Only 48% of Western European respondents to a survey carried out by in December 2003 agreed that other jurisdictions should adopt similar regulations to Sarbanes-Oxley. A total of 59% of global respondents agreed that Sarbanes-Oxley-style regulations should be implemented in non-U.S. jurisdictions (North America 67%; Asia-Pacific 57%).


Respondents also welcomed corporate governance initiatives such as Sarbanes-Oxley as having a positive impact on best practice in the treasury department, but were less confident that such measures would be sufficient to restore investor confidence.

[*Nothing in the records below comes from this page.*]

(* ===== verification/Libc.v ===== *)
(** * The C and C++ library functions the source calls

    Character classes of the "C" locale, C strings, [strtol] and its relatives,
    [%d] and [%x] conversions: the language's library, modelled once for the
    components that format and parse numbers and names. *)

From Stdlib Require Import ZArith Lia List Ascii String.
From stdpp Require Import base numbers list strings.
From S2P Require Import Prelude.

(** ** <ctype.h> *)

Definition in_range (lo hi : Z) (c : ascii) : bool := (lo <=? cval c) && (cval c <=? hi).
Definition isdigit (c : ascii) : bool := in_range 48 57 c.
Definition isupper (c : ascii) : bool := in_range 65 90 c.
Definition islower (c : ascii) : bool := in_range 97 122 c.
Definition isalpha (c : ascii) : bool := isupper c || islower c.
Definition isalnum (c : ascii) : bool := isalpha c || isdigit c.
Definition isspace (c : ascii) : bool := in_range 9 13 c || (cval c =? 32).
Definition tolower (c : ascii) : ascii := if isupper c then of_cval (cval c + 32) else c.

(** A [char] promoted to [int]: it is signed on the hosts that are modelled. *)
Definition schar (c : ascii) : Z := if cval c <? 128 then cval c else cval c - 256.

(** ** C strings *)

(** [s.c_str()] read up to its terminator. *)
Fixpoint c_str (s : bytes) : bytes :=
  match s with
  | [] => []
  | c :: s => if char_eqb c NUL then [] else c :: c_str s
  end.

Definition nul_free (s : bytes) : Prop := NUL ∉ s.

Fixpoint prefix_of (p s : bytes) : bool :=
  match p, s with
  | [], _ => true
  | a :: p, b :: s => char_eqb a b && prefix_of p s
  | _, [] => false
  end.

(** [!strncmp(s, p, strlen(p))] for C strings. *)
Definition starts_with (s p : bytes) : bool := prefix_of p s.

(** [strchr(s, c)] as the suffix it points to. *)
Fixpoint strchr (s : bytes) (c : ascii) : option bytes :=
  match s with
  | [] => None
  | x :: t => if char_eqb x c then Some s else strchr t c
  end.
Lemma find2_skip a b s t :
  a ∉ s → find2 (s ++ a :: b :: t) a b = Some (length s).
Proof.
  induction s as [|x s IH]; intros Hs; simpl; [by rewrite !char_eqb_refl|].
  rewrite not_elem_of_cons in Hs. destruct Hs as [Hx Hs].
  destruct (char_eqb_spec x a); [by subst|]. simpl.
  rewrite IH by done. destruct s; done.
Qed.

Lemma rfind2_None a b s : a ∉ s → rfind2 s a b = None.
Proof.
  induction s as [|x s IH]; intros Hs; [done|]. rewrite not_elem_of_cons in Hs. destruct Hs as [Hx Hs].
  simpl. destruct s as [|y s]; [done|]. rewrite IH by done.
  by destruct (char_eqb_spec x a); [subst|].
Qed.

Lemma rfind2_skip a b s t :
  a ∉ s → a ∉ t → a ≠ b → rfind2 (s ++ a :: b :: t) a b = Some (length s).
Proof.
  intros Hs Ht Hab. induction s as [|x s IH].
  - assert (rfind2 (b :: t) a b = None) as Hn.
    { apply rfind2_None. by rewrite not_elem_of_cons. }
    change (rfind2 ([] ++ a :: b :: t) a b) with
      (match rfind2 (b :: t) a b with Some i => Some (S i)
       | None => if char_eqb a a && char_eqb b b then Some 0%nat else None end).
    by rewrite Hn, !char_eqb_refl.
  - rewrite not_elem_of_cons in Hs. destruct Hs as [Hx Hs].
    cbn [app rfind2 length]. rewrite IH by done. by destruct s.
Qed.

Lemma split_canonical_v6 host p :
  "]"%char ∉ host → "]"%char ∉ p →
  split_address ("["%char :: host ++ "]"%char :: ":"%char :: p) = Ret (inr (host, true, Some p)).
Proof.
  intros Hh Hp. unfold split_address. cbn [head default from_option]. rewrite char_eqb_refl.
  change ("["%char :: host ++ ?r) with (("["%char :: host) ++ r).
  assert ("]"%char ∉ "["%char :: host) by (rewrite not_elem_of_cons; by split).
  rewrite rfind2_skip, find2_skip by done. cbn [length]. do 4 f_equal.
  - unfold substr. rewrite Nat.sub_succ, Nat.sub_0_r. apply take_app_length.
  - unfold substr. replace (S (length host) + 2)%nat with (length ("["%char :: host) + 2)%nat by done.
    by rewrite <-drop_drop, drop_app_length.
Qed.

Lemma split_canonical_name host p :
  ":"%char ∉ host → ":"%char ∉ p → host ≠ [] → head host ≠ Some "["%char →
  split_address (host ++ ":"%char :: p) = Ret (inr (host, false, Some p)).
Proof.
  intros Hh Hp Hne Hhd. unfold split_address.
  destruct (char_eqb_spec (default NUL (head (host ++ ":"%char :: p))) "[") as [He|_].
  { destruct host; [done|]. simpl in *. congruence. }
  assert (Hc : count ":" (host ++ ":"%char :: p) = 1).
  { rewrite count_app, (count_0 ":" host) by done. change (":"%char :: p) with ([":"%char] ++ p).
    by rewrite count_app, (count_0 ":" p). }
  rewrite Hc. simpl (2 <=? 1). rewrite andb_false_r. cbn [andb Z.leb Z.compare Pos.compare Pos.compare_cont].
  rewrite Split_pieces by done.
  change (host ++ ":"%char :: p) with (host ++ [":"%char] ++ p).
  assert (Hj : host ++ [":"%char] ++ p = Join [host; p] [":"%char]).
  { rewrite Join_cons. unfold Join. simpl. by rewrite app_nil_r. }
  rewrite Hj. change ($":") with [":"%char].
  rewrite pieces_Join; [done|done|]. repeat constructor; by apply free_of_one.
Qed.

Lemma sscanf_print_dec z : 0 ≤ z < 2 ^ 31 → sscanf_d (print_dec z) = Some z.
Proof.
  intros Hz. rewrite print_dec_nonneg by lia. unfold sscanf_d, strtoll.
  pose proof (scan_int_numeral z [] ltac:(lia) eq_refl) as Hs. rewrite app_nil_r in Hs. rewrite Hs.
  rewrite (proj2 (Z.leb_gt _ _)), (proj2 (Z.ltb_ge _ _)) by lia. simpl. by rewrite s32_small by lia.
Qed.

Definition canonical (ipv6 : bool) (host : bytes) (port : Z) : bytes :=
  if ipv6 then "["%char :: host ++ "]"%char :: ":"%char :: print_dec port
  else host ++ ":"%char :: print_dec port.

Lemma ParseNetAddress_canonical_Ret ipv6 host port default_port :
  nul_free host → host ≠ [] → 1 ≤ port ≤ 65535 →
  (if ipv6 : bool then "]"%char ∉ host else (":"%char ∉ host) ∧ head host ≠ Some "["%char) →
  ParseNetAddress (canonical ipv6 host port) default_port =
    Ret (inr (mkNetAddress host port (canonical ipv6 host port))).
Proof.
  intros Hn Hne Hp Hhost. unfold ParseNetAddress.
  pose proof (numeral_all 10 port ltac:(lia)) as Ha. rewrite <-print_dec_nonneg in Ha by lia.
  assert (split_address (canonical ipv6 host port) = Ret (inr (host, ipv6, Some (print_dec port)))) as ->.
  { destruct ipv6; simpl.
    - apply split_canonical_v6; [done|by eapply digits_not_in].
    - destruct Hhost. apply split_canonical_name; try done. by eapply digits_not_in. }
  cbn [mbind outcome_bind]. rewrite bool_decide_eq_false_2 by done.
  rewrite c_str_id by (apply print_dec_nul_free; lia).
  rewrite sscanf_print_dec by lia. rewrite bool_decide_eq_true_2 by by eexists.
  rewrite (proj2 (Z.leb_gt port 0)), (proj2 (Z.ltb_ge 65535 port)) by lia. cbn.
  rewrite c_str_id by done. destruct ipv6; [|done].
  unfold canonical. do 3 f_equal.
Qed.
(* ===== verification/Transport.v ===== *)
(** * Transports: what a connected device is to the server
    (src/src/adb.h, transport.h, transport.cpp, adb.cpp; lib/diagnose_usb)

    The [atransport] record, feature sets, version negotiation, the matching of
    a client's request against the transports ([MatchesTarget],
    [acquire_one_transport]), the device listing, and the banner of the
    connection handshake. *)

From Stdlib Require Import ZArith Lia List Ascii String.
From stdpp Require Import base numbers list strings gmap sorting.
From S2P Require Import Prelude.
From S2P Require Import Libc.
From S2P Require Import Strings.
From S2P Require Import AdbIo.
From S2P Require Import Packet.
From S2P Require Import Connection.

(** ** Enumerations of adb.h *)

Inductive TransportType := kTransportUsb | kTransportLocal | kTransportAny | kTransportHost.

Inductive ConnectionState :=
| kCsAny | kCsConnecting | kCsAuthorizing | kCsUnauthorized | kCsNoPerm | kCsOffline
| kCsBootloader | kCsDevice | kCsHost | kCsRecovery | kCsSideload.

#[export] Instance TransportType_eq_dec : EqDecision TransportType.
Proof. solve_decision. Defined.
#[export] Instance ConnectionState_eq_dec : EqDecision ConnectionState.
Proof. solve_decision. Defined.

Definition ConnectionStateIsOnline (state : ConnectionState) : bool :=
  match state with
  | kCsBootloader | kCsDevice | kCsHost | kCsRecovery | kCsSideload => true
  | _ => false
  end.

(** The enumerators' values, for [x->type < y->type]. *)
Definition type_value (t : TransportType) : Z :=
  match t with kTransportUsb => 0 | kTransportLocal => 1 | kTransportAny => 2 | kTransportHost => 3 end.

(** ** Feature sets *)

#[export] Instance ascii_countable : Countable ascii.
Proof. refine (inj_countable' N_of_ascii ascii_of_N _). intros c. apply ascii_N_embedding. Defined.

Abbreviation FeatureSet := (gset bytes).

Definition kFeatureShell2 : bytes := $"shell_v2".
Definition kFeatureCmd : bytes := $"cmd".
Definition kFeatureStat2 : bytes := $"stat_v2".
Definition kFeatureLibusb : bytes := $"libusb".
Definition kFeaturePushSync : bytes := $"push_sync".

Definition supported_features : FeatureSet := {[ kFeatureShell2; kFeatureCmd; kFeatureStat2 ]}.

(** [android::base::Join] over an [unordered_set]: [names] is the order its
    iterator happens to visit the elements in. *)
Definition FeatureSetToString (names : list bytes) : bytes := Join names $",".

Definition StringToFeatureSet (features_string : bytes) : outcome FeatureSet :=
  if bool_decide (features_string = []) then Ret ∅
  else names ← Split features_string $","; Ret (list_to_set names).

Definition CanUseFeature (feature_set : FeatureSet) (feature : bytes) : bool :=
  bool_decide (feature ∈ feature_set) && bool_decide (feature ∈ supported_features).

(** ** class atransport

    [keys_] holds shared pointers to the private keys that are still to be tried,
    and the null pointer after the last.  [token] belongs to the daemon, and
    [reconnect_] to the environment of a reconnection. *)

Record atransport := mkTransport {
  id : Z;
  ref_count : Z;
  online : bool;
  type : TransportType;
  serial : bytes;
  product : bytes;
  model : bytes;
  device : bytes;
  devpath : bytes;
  failed_auth_attempts : Z;
  kicked_ : bool;
  features_ : FeatureSet;
  protocol_version : Z;
  max_payload : Z;
  connection_state_ : ConnectionState;
  connection_ : option BlockingConnectionAdapter;
  keys_ : list (option Z);
  connection_waitable_ : ConnectionWaitable
}.
Definition set_ref_count (v : Z) (t : atransport) : atransport :=
  mkTransport (id t) v (online t) (type t) (serial t) (product t) (model t) (device t) (devpath t) (failed_auth_attempts t) (kicked_ t) (features_ t) (protocol_version t) (max_payload t) (connection_state_ t) (connection_ t) (keys_ t) (connection_waitable_ t).
Definition set_online (v : bool) (t : atransport) : atransport :=
  mkTransport (id t) (ref_count t) v (type t) (serial t) (product t) (model t) (device t) (devpath t) (failed_auth_attempts t) (kicked_ t) (features_ t) (protocol_version t) (max_payload t) (connection_state_ t) (connection_ t) (keys_ t) (connection_waitable_ t).
Definition set_type (v : TransportType) (t : atransport) : atransport :=
  mkTransport (id t) (ref_count t) (online t) v (serial t) (product t) (model t) (device t) (devpath t) (failed_auth_attempts t) (kicked_ t) (features_ t) (protocol_version t) (max_payload t) (connection_state_ t) (connection_ t) (keys_ t) (connection_waitable_ t).
Definition set_serial (v : bytes) (t : atransport) : atransport :=
  mkTransport (id t) (ref_count t) (online t) (type t) v (product t) (model t) (device t) (devpath t) (failed_auth_attempts t) (kicked_ t) (features_ t) (protocol_version t) (max_payload t) (connection_state_ t) (connection_ t) (keys_ t) (connection_waitable_ t).
Definition set_product (v : bytes) (t : atransport) : atransport :=
  mkTransport (id t) (ref_count t) (online t) (type t) (serial t) v (model t) (device t) (devpath t) (failed_auth_attempts t) (kicked_ t) (features_ t) (protocol_version t) (max_payload t) (connection_state_ t) (connection_ t) (keys_ t) (connection_waitable_ t).
Definition set_model (v : bytes) (t : atransport) : atransport :=
  mkTransport (id t) (ref_count t) (online t) (type t) (serial t) (product t) v (device t) (devpath t) (failed_auth_attempts t) (kicked_ t) (features_ t) (protocol_version t) (max_payload t) (connection_state_ t) (connection_ t) (keys_ t) (connection_waitable_ t).
Definition set_device (v : bytes) (t : atransport) : atransport :=
  mkTransport (id t) (ref_count t) (online t) (type t) (serial t) (product t) (model t) v (devpath t) (failed_auth_attempts t) (kicked_ t) (features_ t) (protocol_version t) (max_payload t) (connection_state_ t) (connection_ t) (keys_ t) (connection_waitable_ t).
Definition set_devpath (v : bytes) (t : atransport) : atransport :=
  mkTransport (id t) (ref_count t) (online t) (type t) (serial t) (product t) (model t) (device t) v (failed_auth_attempts t) (kicked_ t) (features_ t) (protocol_version t) (max_payload t) (connection_state_ t) (connection_ t) (keys_ t) (connection_waitable_ t).
Definition set_failed_auth_attempts (v : Z) (t : atransport) : atransport :=
  mkTransport (id t) (ref_count t) (online t) (type t) (serial t) (product t) (model t) (device t) (devpath t) v (kicked_ t) (features_ t) (protocol_version t) (max_payload t) (connection_state_ t) (connection_ t) (keys_ t) (connection_waitable_ t).
Definition set_kicked_ (v : bool) (t : atransport) : atransport :=
  mkTransport (id t) (ref_count t) (online t) (type t) (serial t) (product t) (model t) (device t) (devpath t) (failed_auth_attempts t) v (features_ t) (protocol_version t) (max_payload t) (connection_state_ t) (connection_ t) (keys_ t) (connection_waitable_ t).
Definition set_features_ (v : FeatureSet) (t : atransport) : atransport :=
  mkTransport (id t) (ref_count t) (online t) (type t) (serial t) (product t) (model t) (device t) (devpath t) (failed_auth_attempts t) (kicked_ t) v (protocol_version t) (max_payload t) (connection_state_ t) (connection_ t) (keys_ t) (connection_waitable_ t).
Definition set_protocol_version (v : Z) (t : atransport) : atransport :=
  mkTransport (id t) (ref_count t) (online t) (type t) (serial t) (product t) (model t) (device t) (devpath t) (failed_auth_attempts t) (kicked_ t) (features_ t) v (max_payload t) (connection_state_ t) (connection_ t) (keys_ t) (connection_waitable_ t).
Definition set_max_payload (v : Z) (t : atransport) : atransport :=
  mkTransport (id t) (ref_count t) (online t) (type t) (serial t) (product t) (model t) (device t) (devpath t) (failed_auth_attempts t) (kicked_ t) (features_ t) (protocol_version t) v (connection_state_ t) (connection_ t) (keys_ t) (connection_waitable_ t).
Definition set_connection_state_ (v : ConnectionState) (t : atransport) : atransport :=
  mkTransport (id t) (ref_count t) (online t) (type t) (serial t) (product t) (model t) (device t) (devpath t) (failed_auth_attempts t) (kicked_ t) (features_ t) (protocol_version t) (max_payload t) v (connection_ t) (keys_ t) (connection_waitable_ t).
Definition set_connection_ (v : option BlockingConnectionAdapter) (t : atransport) : atransport :=
  mkTransport (id t) (ref_count t) (online t) (type t) (serial t) (product t) (model t) (device t) (devpath t) (failed_auth_attempts t) (kicked_ t) (features_ t) (protocol_version t) (max_payload t) (connection_state_ t) v (keys_ t) (connection_waitable_ t).
Definition set_keys_ (v : list (option Z)) (t : atransport) : atransport :=
  mkTransport (id t) (ref_count t) (online t) (type t) (serial t) (product t) (model t) (device t) (devpath t) (failed_auth_attempts t) (kicked_ t) (features_ t) (protocol_version t) (max_payload t) (connection_state_ t) (connection_ t) v (connection_waitable_ t).
Definition set_connection_waitable_ (v : ConnectionWaitable) (t : atransport) : atransport :=
  mkTransport (id t) (ref_count t) (online t) (type t) (serial t) (product t) (model t) (device t) (devpath t) (failed_auth_attempts t) (kicked_ t) (features_ t) (protocol_version t) (max_payload t) (connection_state_ t) (connection_ t) (keys_ t) v.

(** The constructor; [new_id] is what [NextTransportId] returned. *)
Definition atransport_new (new_id : Z) (state : ConnectionState) : atransport :=
  mkTransport new_id 0 false kTransportAny [] [] [] [] [] 0 false ∅ A_VERSION_MIN MAX_PAYLOAD state None [] waitable_new.

Definition IsTcpDevice (t : atransport) : bool := bool_decide (type t = kTransportLocal).
Definition serial_name (t : atransport) : bytes :=
  if bool_decide (serial t = []) then $"<unknown>" else serial t.

Definition GetConnectionState (t : atransport) : ConnectionState := connection_state_ t.
Definition SetConnectionState (state : ConnectionState) (t : atransport) : atransport :=
  set_connection_state_ state t.
Definition SetConnectionEstablished (success : bool) (t : atransport) : atransport :=
  set_connection_waitable_ (Waitable_SetConnectionEstablished success (connection_waitable_ t)) t.

(** [version] arrives as an [unsigned] and is converted to [int]. *)
Definition update_version (version payload : Z) (t : atransport) : atransport :=
  set_max_payload (Z.min payload MAX_PAYLOAD)
    (set_protocol_version (Z.min (s32 version) A_VERSION) t).

Definition has_feature (feature : bytes) (t : atransport) : bool :=
  bool_decide (feature ∈ features_ t).
Definition SetFeatures (features_string : bytes) (t : atransport) : outcome atransport :=
  f ← StringToFeatureSet features_string; Ret (set_features_ f t).

(** ** Matching a request *)

(** [*ptr++] over a C string that starts [to_test.c_str()]. *)
Definition deref (ptr : bytes) : outcome (ascii * bytes) :=
  match ptr with c :: ptr => Ret (c, ptr) | [] => Abort "read past the end of a string" end.
(** [acquire] is what [transport_acquirer] returns, with its message. *)
Definition handle_forward_request (gListenAll : bool) (net : Network) (service : bytes) (acquire : outcome (option Z * bytes))
    (fd : wr_fd) (s : lstate) : outcome (bool * wr_fd * lstate) :=
  if bool_decide (service = $"list-forward") then
    listeners ← format_listeners s;
    fd ← send SendOkay fd;
    fd ← send (λ fd, SendProtocolString fd listeners) fd;
    Ret (true, fd, s)
  else if bool_decide (service = $"killforward-all") then
    s ← remove_all_listeners s;
    fd ← send SendOkay fd;
    fd ← send SendOkay fd;
    Ret (true, fd, s)
  else if prefix_of $"forward:" service || prefix_of $"killforward:" service then
    '(transport, error) ← acquire;
    match transport with
    | None => fd ← send (λ fd, SendFail fd error) fd; Ret (true, fd, s)
    | Some t =>
        let '(kill_forward, no_rebind, service) := forward_args service in
        pieces ← Split service $";";
        match forward_pieces kill_forward pieces with
        | None =>
            fd ← send (λ fd, SendFail fd ((if (kill_forward : bool) then $"bad killforward: " else $"bad forward: ") ++ service)) fd;
            Ret (true, fd, s)
        | Some (local, remote) =>
            '(r, error, resolved_tcp_port, s) ←
              (if (kill_forward : bool) then '(r, s) ← remove_listener local t s; Ret (r, error, 0, s)
               else install_listener gListenAll net local remote (Some t) no_rebind s);
            match r with
            | INSTALL_STATUS_OK =>
                fd ← send SendOkay fd;
                fd ← send SendOkay fd;
                fd ← (if negb (resolved_tcp_port =? 0) then send (λ fd, SendProtocolString fd (print_dec resolved_tcp_port)) fd else Ret fd);
                Ret (true, fd, s)
            | _ => fd ← send (λ fd, SendFail fd (install_message r error service)) fd; Ret (true, fd, s)
            end
        end
    end
  else Ret (false, fd, s).
(* ===== verification/Sockets.v ===== *)
(** * Sockets
    (src/src/sockets.cpp, the device tracker of transport.cpp)

    The handlers of local and remote sockets and of the device tracker, on the
    heap of World.v.  A call through a function pointer is a dispatch on its
    field.  [close] handlers call each other; how deep is bounded by
    [close_fuel], which SocketsInv.v proves is enough. *)

From Stdlib Require Import ZArith Lia List Ascii String.
From stdpp Require Import base numbers list strings gmap.
From S2P Require Import Prelude.
From S2P Require Import Libc.
From S2P Require Import AdbIo.
From S2P Require Import IOVector.
From S2P Require Import Packet.
From S2P Require Import Transport.
From S2P Require Import World.

(** ** The socket lists *)

(** Walks the list to the first socket with the id. *)
Fixpoint find_in (ps : list ptr) (local_id peer_id : Z) : M (option ptr) :=
  match ps with
  | [] => mret None
  | p :: ps =>
      s ← get_sock p;
      if negb (s_id s =? local_id) then find_in ps local_id peer_id
      else if peer_id =? 0 then mret (Some p)
      else match peer s with
           | None => mret None
           | Some q => sq ← get_sock q; mret (if s_id sq =? peer_id then Some p else None)
           end
  end.
Definition find_local_socket (local_id peer_id : Z) : M (option ptr) :=
  ps ← gets local_socket_list; find_in ps local_id peer_id.

Definition install_local_socket (p : ptr) : M unit :=
  i ← gets local_socket_next_id;
  upd_sock p (set_s_id i) ;;
  modify (set_local_socket_next_id (u32 (i + 1))) ;;
  check (negb (u32 (i + 1) =? 0)) "local socket id overflow" ;;
  modify (λ w, set_local_socket_list (local_socket_list w ++ [p]) w).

Almost eight in 10 (79%) respondents agreed that corporate governance initiatives would benefit treasury best practice. But only 43% expected Sarbanes-Oxley to restore confidence in U.S.-listed firms, including 44% of North American respondents. Although a higher percentage of  ROW (57%) / Asia-Pacific (57%) respondents asserted that SOX would restore investor confidence, the majority of treasury and finance professionals appear to believe that additional measures, such as structural changes at board level, are also required.


“This appears to be a cautious ‘thumbs-up’ for Sarbanes-Oxley and for corporate governance initiatives in general. Although European scepticism is out of step with treasury and finance professionals elsewhere, it may reflect the problems they have faced in implementing IAS 39, the international accounting standard version of FAS 133, the U.S.